-- WHAT TO WORK ON --
Once the line with "- destruct (lives_range _ _ _ _ _ _ _ Hp2" is found in the data, output it and each following line exactly, up to and including the line with "- intros _ H.", and nothing before or after.

(Beginning of EXCERPTED DATA)

Lemma arena_release_spec a h l1 sz l2 :
  arena_core a h (l1 ++ (sz, false) :: l2) ->
  exists a' h', arena_release a h (raw a + extent l1) = Done (a', h') /\ same_arena a a' /\
    arena_core a' h' (coalesce l1 sz l2) /\
    frame (raw a + extent l1 :: free_addrs (raw a) (l1 ++ (sz, false) :: l2)) (flinks h) (flinks h').
Proof.
  intros [Hc Hd Hse Hb]. destruct (chain_mid _ _ _ _ _ _ _ _ _ Hc) as (Hp & Hs & Hw & Hpp & Hn & Hc2).
  pose proof Hs as [Hmin Hmod]. unfold TLSF_MIN_BLOCK_SIZE in Hmin. set (b := raw a + extent l1) in *.
  rewrite free_addrs_app, free_addrs_cons in Hd. fold b in Hd. cbn [app] in Hd.
  unfold arena_release. rewrite (span_of _ _ _ _ _ Hw Hmod). cbn [mbind outcome_bind].
  erewrite set_sf_Some by exact Hw. cbn [mbind outcome_bind]. rewrite size_or_free by done. set (h1 := Heap _ _ _).
  assert (I : inserting a h1 l1 b sz l2).
  { constructor; cbn [size_and_flags prev_physical flinks h1]; try done.
    - eapply (phys_frame h); [|done|exact Hp]. intros x Hx. cbn. rewrite lookup_insert_ne by lia. done.
    - by rewrite lookup_insert_eq.
    - exists b, false. eapply (chain_frame _ h); [|done|exact Hc2]. intros x Hx. cbn.
      rewrite lookup_insert_ne by lia. done.
    - rewrite Hse, extent_app. cbn [extent]. lia. }
  destruct (tlsf_arena_insert_free_spec _ _ _ _ _ _ I) as (a' & h' & -> & Hsame & Hc' & Hd' & Fr).
  exists a', h'. split; [done|]. split; [done|].
  assert (raw a' = raw a /\ sentinel a' = sentinel a) as [Hraw Hse'] by (rewrite Hsame; done). split.
  - constructor; rewrite ?Hraw, ?Hse'; try done. rewrite Hse, coalesce_extent, extent_app. cbn [extent]. lia.
  - eapply frame_mono; [|exact Fr]. intros x Hx. rewrite free_addrs_app, free_addrs_cons. exact Hx.
Qed.

(** The live tiles are disjoint, so each starts once. *)
Lemma lives_around strict h pv pf a l1 sz fr l2 x s :
  chain strict h pv pf a (l1 ++ (sz, fr) :: l2) ->
  ((x, s) ∈ lives a l1 -> x < a + extent l1) /\ ((x, s) ∈ lives (a + extent l1 + sz) l2 -> a + extent l1 < x).
Proof.
  intros Hc. destruct (chain_mid _ _ _ _ _ _ _ _ _ Hc) as (Hp & [Hm _] & _ & _ & _ & [Hp2 _]).
  unfold TLSF_MIN_BLOCK_SIZE in Hm. split; intros Hx.
  - destruct (lives_range _ _ _ _ _ _ _ Hp Hx) as (? & ? & [? _]). unfold TLSF_MIN_BLOCK_SIZE in *. lia.
  - destruct (lives_range _ _ _ _ _ _ _ Hp2 Hx) as (? & ? & [? _]). lia.
Qed.

Lemma free_not_live h pv pf a l x s : phys h pv pf a l -> x ∈ free_addrs a l -> (x, s) ∈ lives a l -> False.
Proof.
  revert pv pf a. induction l as [|[sz fr] l IH]; intros pv pf a; cbn [phys].
  - intros _ H. by apply not_elem_of_nil in H.
  - intros ([Hm _] & _ & _ & _ & _ & H). unfold TLSF_MIN_BLOCK_SIZE in Hm.
    rewrite free_addrs_cons, elem_of_app, elem_of_lives_cons.
    intros [Hx|Hx] [(Hf & Ex & _)|Hy].
    + subst fr. by apply not_elem_of_nil in Hx.
    + destruct fr; [|by apply not_elem_of_nil in Hx]. apply list_elem_of_singleton in Hx as ->.
      destruct (lives_range _ _ _ _ _ _ _ H Hy) as (? & _ & _). lia.
    + pose proof (free_below _ _ _ _ _ _ H Hx). lia.
    + by eapply IH.
Qed.

(** ** Reaping the mailbox *)

Lemma reap_loop_spec fuel a h L block M :
  arena_core a h L -> sll (nxt (flinks h)) block M -> NoDup M ->
  (forall x, x ∈ M -> exists s, (x, s) ∈ lives (raw a) L) -> (length M < fuel)%nat ->
  exists a' h' L', reap_loop fuel a h block = Done (a', h') /\ same_arena a a' /\ arena_core a' h' L' /\
    extent L' = extent L /\ held_bytes [] (lives (raw a) L') = held_bytes M (lives (raw a) L) /\
    (forall x s, (x, s) ∈ lives (raw a) L' <-> (x, s) ∈ lives (raw a) L /\ x ∉ M).
Proof.
  revert a h L block M. induction fuel as [|fuel IH]; intros a h L block M Hco Hm Hnd Hl Hf; [lia|].
  cbn [reap_loop]. destruct M as [|b M]; cbn [sll] in Hm.
  - subst block. exists a, h, L. cbn. split; [done|]. split; [by destruct a|]. split; [done|]. split; [done|].
    split; [done|]. intros x s. pose proof (not_elem_of_nil x). tauto.
  - destruct Hm as (-> & Hb0 & n & Hn & Hm). apply NoDup_cons in Hnd as [HbM Hnd].
    rewrite (proj2 (Z.eqb_neq b NULL)) by done. rewrite (ld_Some _ _ _ Hn). cbn [mbind outcome_bind].
    destruct (Hl b (list_elem_of_here _ _)) as (s & Hs). pose proof (co_chain _ _ _ Hco) as Hc.
    destruct (lives_split _ _ _ _ _ _ _ (proj1 Hc) Hs) as (l1 & l2 & -> & Eb).
    destruct (arena_release_spec _ _ _ _ _ Hco) as (a1 & h1 & E & Hsame & Hco1 & Fr).
    rewrite <- Eb in E, Fr. unfold arena_release in E.
    assert (Hnb : forall x, x ∈ M -> x <> b) by (intros x Hx ->; done).
    assert (Hraw : raw a1 = raw a) by (rewrite Hsame; done).
    assert (Hlv : forall x t, (x, t) ∈ lives (raw a) (coalesce l1 s l2) <->
                    (x, t) ∈ lives (raw a) (l1 ++ (s, false) :: l2) /\ x <> b).
    { intros x t. pose proof (lives_around _ _ _ _ _ _ _ _ _ x t Hc) as [A B].
      rewrite lives_coalesce, elem_of_lives_app, elem_of_lives_cons. split.
      - intros [Hx|Hx]; (split; [tauto|]); [apply A in Hx; lia|apply B in Hx; lia].
      - intros [[?|[(_ & ? & _)|?]] ?]; [tauto|congruence|tauto]. }
    destruct (IH a1 h1 (coalesce l1 s l2) n M) as (a' & h' & L' & E' & Hsame' & Hco' & Hext & Hhb & Hlv'); try done.
    + eapply sll_frame; [|exact Hm]. intros x Hx. apply Fr. rewrite not_elem_of_cons. split; [by apply Hnb|].
      intros Hfx. destruct (Hl x) as (t & Ht); [by apply list_elem_of_further|].
      by eapply (free_not_live h); [apply Hc|exact Hfx|exact Ht].
    + intros x Hx. destruct (Hl x) as (t & Ht); [by apply list_elem_of_further|]. exists t. rewrite Hraw.
      apply Hlv. split; [done|by apply Hnb].
    + cbn in Hf. lia.
    + exists a', h', L'. rewrite Hraw in *. split.
      { revert E. destruct (tlsf_arena_span h b); [|done..]. cbn [mbind outcome_bind].
        destruct (set_sf h b _); [|done..]. cbn [mbind outcome_bind]. intros ->. exact E'. }
      split; [unfold same_arena in *; rewrite Hsame', Hsame; done|]. split; [done|].
      split; [rewrite Hext, coalesce_extent, extent_app; cbn; lia|]. split.
      * rewrite Hhb, lives_coalesce_eq, lives_app. cbn [lives app]. rewrite !held_bytes_app, held_bytes_cons.
        rewrite decide_True by (rewrite <- Eb; apply list_elem_of_here).
        rewrite (held_bytes_ext M (b :: M) (lives (raw a) l1)), (held_bytes_ext M (b :: M) (lives _ l2)); [lia|..].
        all: intros x t Hx; pose proof (lives_around _ _ _ _ _ _ _ _ _ x t Hc) as [A B];
          rewrite elem_of_cons; assert (x <> b) by (first [apply A in Hx|apply B in Hx]; lia); tauto.
      * intros x t. rewrite Hlv', Hlv, not_elem_of_cons. tauto.
Qed.

Lemma tlsf_arena_reap_spec a h L M :
  arena_ok a h L M ->
  exists a' h' L', tlsf_arena_reap a h = Done (a', h') /\ arena_ok a' h' L' [] /\ same_arena (set_remote a NULL) a' /\
    extent L' = extent L /\ (forall x s, (x, s) ∈ lives (raw a) L' <-> (x, s) ∈ lives (raw a) L /\ x ∉ M).
Proof.
  intros [Hco Hm Hnd Hl Hlb Hsz He Hrm]. unfold tlsf_arena_reap.
  destruct (reap_loop_spec (walk_fuel h) (set_remote a NULL) h L (remote_free a) M)
    as (a' & h' & L' & E & Hsame & Hco' & Hext & Hhb & Hlv); [by destruct Hco|done..| |].
  { unfold walk_fuel. assert (length M <= base.size (nxt (flinks h)))%nat; [|lia]. apply nodup_size; [done|].
    clear -Hm. revert Hm. generalize (remote_free a). induction M as [|y M IH]; intros p; cbn.
    - intros _ x Hx. by apply not_elem_of_nil in Hx.
    - intros (-> & _ & n & Hn & H) x [->|Hx]%elem_of_cons; [eauto|by eapply IH]. }
  exists a', h', L'. rewrite E. split; [done|]. split; [|done].
  assert (raw a' = raw a /\ size a' = size a /\ live_bytes a' = live_bytes a /\ remote_free a' = NULL)
    as (Hr & Hs & Hb & Hrf) by (rewrite Hsame; done).
  constructor; rewrite ?Hr, ?Hs, ?Hb, ?Hrf, ?Hext; try done.
  - constructor.
  - intros x Hx. by apply not_elem_of_nil in Hx.
  - rewrite Hlb. symmetry. exact Hhb.
Qed.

(End of EXCERPTED DATA)

-- ANSWER AREA --
  - destruct (lives_range _ _ _ _ _ _ _ Hp2 Hx) as (? & ? & [? _]). lia.
Qed.

Lemma free_not_live h pv pf a l x s : phys h pv pf a l -> x ∈ free_addrs a l -> (x, s) ∈ lives a l -> False.
Proof.
  revert pv pf a. induction l as [|[sz fr] l IH]; intros pv pf a; cbn [phys].
  - intros _ H. by apply not_elem_of_nil in H.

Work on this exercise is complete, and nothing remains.